About the death incidents in the jails, the IG said that some 49 people had died, most of whom were drug addicts.
Answering questions about the supply of drugs and corrupt practices by jail staff, the IG said: “I cannot say that all of the staff members are 100 per cent honest. But the drugs are being supplied to the prisoners most probably by their relatives when they are kept in the courtyard for appearance in courts”.
Social worker and president of the Lawyer for Human Rights and Legal Aid Zia Ahmad Awan expressed his dismay over the pathetic conditions in the jails and said the prisons seemed to have been abandoned by the government and the prisoners were being treated like slaves.
He gave many examples of the situation in foreign jails and said that in our country the situation was very disappointing and it needed better attention of the government. He mentioned scores of instances of social evils existing in the jails like sexual abuses of juvenile offenders, violence against inmates, use of drugs, lack of toilets, accommodation, medical facilities and food facilities.
He said he feared that if the situation was not reformed soon it would leave a very negative impact on society.
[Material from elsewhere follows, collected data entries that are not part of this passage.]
(** X7: [getTimeRange] makes one read and no write. Its result has one entry
    per day from the first to the last, under the day's date key (the
    storage prefix taken off again); the entry is the stored record of the
    day, or the empty record when storage has none; it has no other entry.
    (An empty range gives an empty result.) *)
Theorem getTimeRange_one_entry_per_day (startDay endDay : Z) (w : World) :
  storage (world_after (getTimeRange startDay endDay) w) = storage w ∧
  ∃ rangeData,
    result_of (getTimeRange startDay endDay) w
      = (if rejects (calls w) then Rejected else Resolved rangeData) ∧
    ∀ k, rangeData !! k
         = if decide (k ∈ formatDateKey <$> seqZ startDay (endDay - startDay + 1))
           then Some (as_daily (storage w !! (DAILY_PREFIX +:+ k)))
           else None.
Proof.
  unfold getTimeRange, storage_get, host_call, result_of, world_after. run.
  destruct (rejects (calls w)); simpl.
  - split; [done|]. eexists (foldl _ ∅ _). split; [done|].
    intros k. rewrite (range_fold_lookup (storage w)). by rewrite lookup_empty.
  - split; [done|]. eexists. split; [done|].
    intros k. rewrite (range_fold_lookup (storage w)). by rewrite lookup_empty.
Qed.

(** ** The calendar: date keys *)

Lemma year_of_era_range (doe : Z) :
  0 ≤ doe < 146097 →
  let yoe := (doe - doe / 1460 + doe / 36524 - doe / 146096) / 365 in
  let doy := doe - (365 * yoe + yoe / 4 - yoe / 100) in
  0 ≤ yoe ≤ 399 ∧ 0 ≤ doy ≤ 365.
Proof. intros H. cbv zeta. Z.div_mod_to_equations. lia. Qed.

Lemma day_of_month_range (doy : Z) :
  0 ≤ doy ≤ 365 →
  let mp := (5 * doy + 2) / 153 in
  0 ≤ mp ≤ 11 ∧ 1 ≤ doy - (153 * mp + 2) / 5 + 1 ≤ 31.
Proof. intros H. cbv zeta. Z.div_mod_to_equations. lia. Qed.

(** The date of a day of the era is a date, and counting the days up to it
    gives the day back. *)
Lemma civil_in_era_spec (doe : Z) :
  0 ≤ doe < 146097 →
  let '(yoe, month, day) := civil_in_era doe in
  0 ≤ yoe ≤ 399 ∧ 1 ≤ month ≤ 12 ∧ 1 ≤ day ≤ 31 ∧
  yoe * 365 + yoe / 4 - yoe / 100
  + ((153 * (if 2 <? month then month - 3 else month + 9) + 2) / 5 + day - 1)
  = doe.
Proof.
  intros H. unfold civil_in_era. cbv zeta.
  destruct (year_of_era_range doe H) as [Hyoe Hdoy].
  set (yoe := (doe - doe / 1460 + doe / 36524 - doe / 146096) / 365) in *.
  set (doy := doe - (365 * yoe + yoe / 4 - yoe / 100)) in *.
  destruct (day_of_month_range doy Hdoy) as [Hmp Hday].
  set (mp := (5 * doy + 2) / 153) in *.
  split; [done|].
  destruct (Z.ltb_spec mp 10).
  - split; [lia|]. split; [done|].
    destruct (Z.ltb_spec 2 (mp + 3)); [|lia].
    replace (mp + 3 - 3) with mp by lia. lia.
  - split; [lia|]. split; [done|].
    destruct (Z.ltb_spec 2 (mp - 9)); [lia|].
    replace (mp - 9 + 9) with mp by lia. lia.
Qed.

Lemma civil_of_day_era (d : Z) :
  let z := d + 719468 in
  civil_of_day d =
    let '(yoe, month, day) := civil_in_era (z mod 146097) in
    (yoe + z / 146097 * 400 + (if month <=? 2 then 1 else 0), month, day).
Proof.
  intros z. unfold civil_of_day, civil_in_era. fold z.
  replace (z - z / 146097 * 146097) with (z mod 146097)
    by (rewrite Z.mod_eq by lia; lia).
  reflexivity.
Qed.

Lemma day_of_civil_of_day (d : Z) :
  let '(y, m, dd) := civil_of_day d in
  day_of_civil y m dd = d ∧ 1 ≤ m ≤ 12 ∧ 1 ≤ dd ≤ 31.
Proof.
  rewrite civil_of_day_era. cbv zeta.
  set (z := d + 719468).
  pose proof (Z.mod_pos_bound z 146097 ltac:(lia)) as Hb.
  pose proof (civil_in_era_spec _ Hb) as Hok.
  destruct (civil_in_era (z mod 146097)) as [[yoe month] day].
  destruct Hok as (? & ? & ? & Hdoe).
  split; [|lia].
  unfold day_of_civil.
  replace ((if month <=? 2 then yoe + z / 146097 * 400 + (if month <=? 2 then 1 else 0) - 1
            else yoe + z / 146097 * 400 + (if month <=? 2 then 1 else 0)))
    with (yoe + z / 146097 * 400) by (destruct (month <=? 2); lia).
  cbv zeta.
  replace ((yoe + z / 146097 * 400) / 400) with (z / 146097)
    by (rewrite Z.div_add by lia; rewrite (Z.div_small yoe) by lia; lia).
  replace (yoe + z / 146097 * 400 - z / 146097 * 400) with yoe by lia.
  rewrite Hdoe.
  pose proof (Z.div_mod z 146097 ltac:(lia)). lia.
Qed.

Lemma civil_of_day_inj (d1 d2 : Z) : civil_of_day d1 = civil_of_day d2 → d1 = d2.
Proof.
  intros Heq. pose proof (day_of_civil_of_day d1) as H1.
  pose proof (day_of_civil_of_day d2) as H2. rewrite Heq in H1.
  destruct (civil_of_day d2) as [[y m] dd]. destruct H1 as [<- _]. by destruct H2.
Qed.

Lemma civil_of_day_range (d : Z) :
  let '(_, m, dd) := civil_of_day d in 1 ≤ m ≤ 12 ∧ 1 ≤ dd ≤ 31.
Proof.
  pose proof (day_of_civil_of_day d) as H.
  destruct (civil_of_day d) as [[y m] dd]. by destruct H.
Qed.

Lemma string_length_app (s t : string) :
  String.length (s +:+ t) = (String.length s + String.length t)%nat.
Proof.
  induction s as [|c s IH]; [done|].
  change (String c s +:+ t) with (String c (s +:+ t)). simpl. by rewrite IH.
Qed.

Lemma string_app_inj_tail (s1 s2 t1 t2 : string) :
  s1 +:+ t1 = s2 +:+ t2 → String.length t1 = String.length t2 →
  s1 = s2 ∧ t1 = t2.
Proof.
  revert s2. induction s1 as [|c s1 IH]; intros [|c2 s2] Heq Hlen.
  - done.
  - apply (f_equal String.length) in Heq.
    rewrite !string_length_app in Heq. simpl in Heq. lia.
  - apply (f_equal String.length) in Heq.
    rewrite !string_length_app in Heq. simpl in Heq. lia.
  - change (String c (s1 +:+ t1) = String c2 (s2 +:+ t2)) in Heq.
    injection Heq as -> Heq. destruct (IH _ Heq Hlen) as [-> ->]. done.
Qed.

Lemma pad2_small : forallb pad2_ok (Z.of_nat <$> seq 1 31) = true.
Proof. vm_compute. reflexivity. Qed.

Lemma pad2_length (n : Z) : 1 ≤ n ≤ 31 → String.length (pad2 n) = 2%nat.
Proof.
  intros Hn. pose proof pad2_small as Hall. rewrite forallb_forall in Hall.
  specialize (Hall n). unfold pad2_ok in Hall.
  rewrite andb_true_iff, Nat.eqb_eq in Hall. apply Hall.
  apply list_elem_of_In, list_elem_of_fmap. exists (Z.to_nat n).
  split; [lia|]. apply elem_of_seq. lia.
Qed.

Lemma pad2_inj (m n : Z) : 1 ≤ m ≤ 31 → 1 ≤ n ≤ 31 → pad2 m = pad2 n → m = n.
Proof.
  intros Hm Hn Heq. pose proof pad2_small as Hall. rewrite forallb_forall in Hall.
  assert (∀ k, 1 ≤ k ≤ 31 → In k (Z.of_nat <$> seq 1 31)) as Hin.
  { intros k Hk. apply list_elem_of_In, list_elem_of_fmap. exists (Z.to_nat k).
    split; [lia|]. apply elem_of_seq. lia. }
  specialize (Hall n (Hin n Hn)). unfold pad2_ok in Hall.
  apply andb_prop in Hall as [_ Hall]. rewrite forallb_forall in Hall.
  specialize (Hall m (Hin m Hm)). rewrite Heq, String.eqb_refl in Hall.
  simpl in Hall. rewrite orb_false_r in Hall. by apply Z.eqb_eq.
Qed.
The superintendent of the central jail, Nusrat Mangan, counted a number of problems being faced by the prisoners due to non-availability of the basic facilities. He asked civil society organisations to come forward and help solve problems of the inmates.
Qamar Shah, head of the juvenile offenders jail, proposed setting up of vocational training facilities, a library, medical and furniture facilities in the section.
Uzma Hafeez, officer-in-charge of the special women prison, in her speech highlighted the problems of women prisoners and asked for quick disposal of their cases.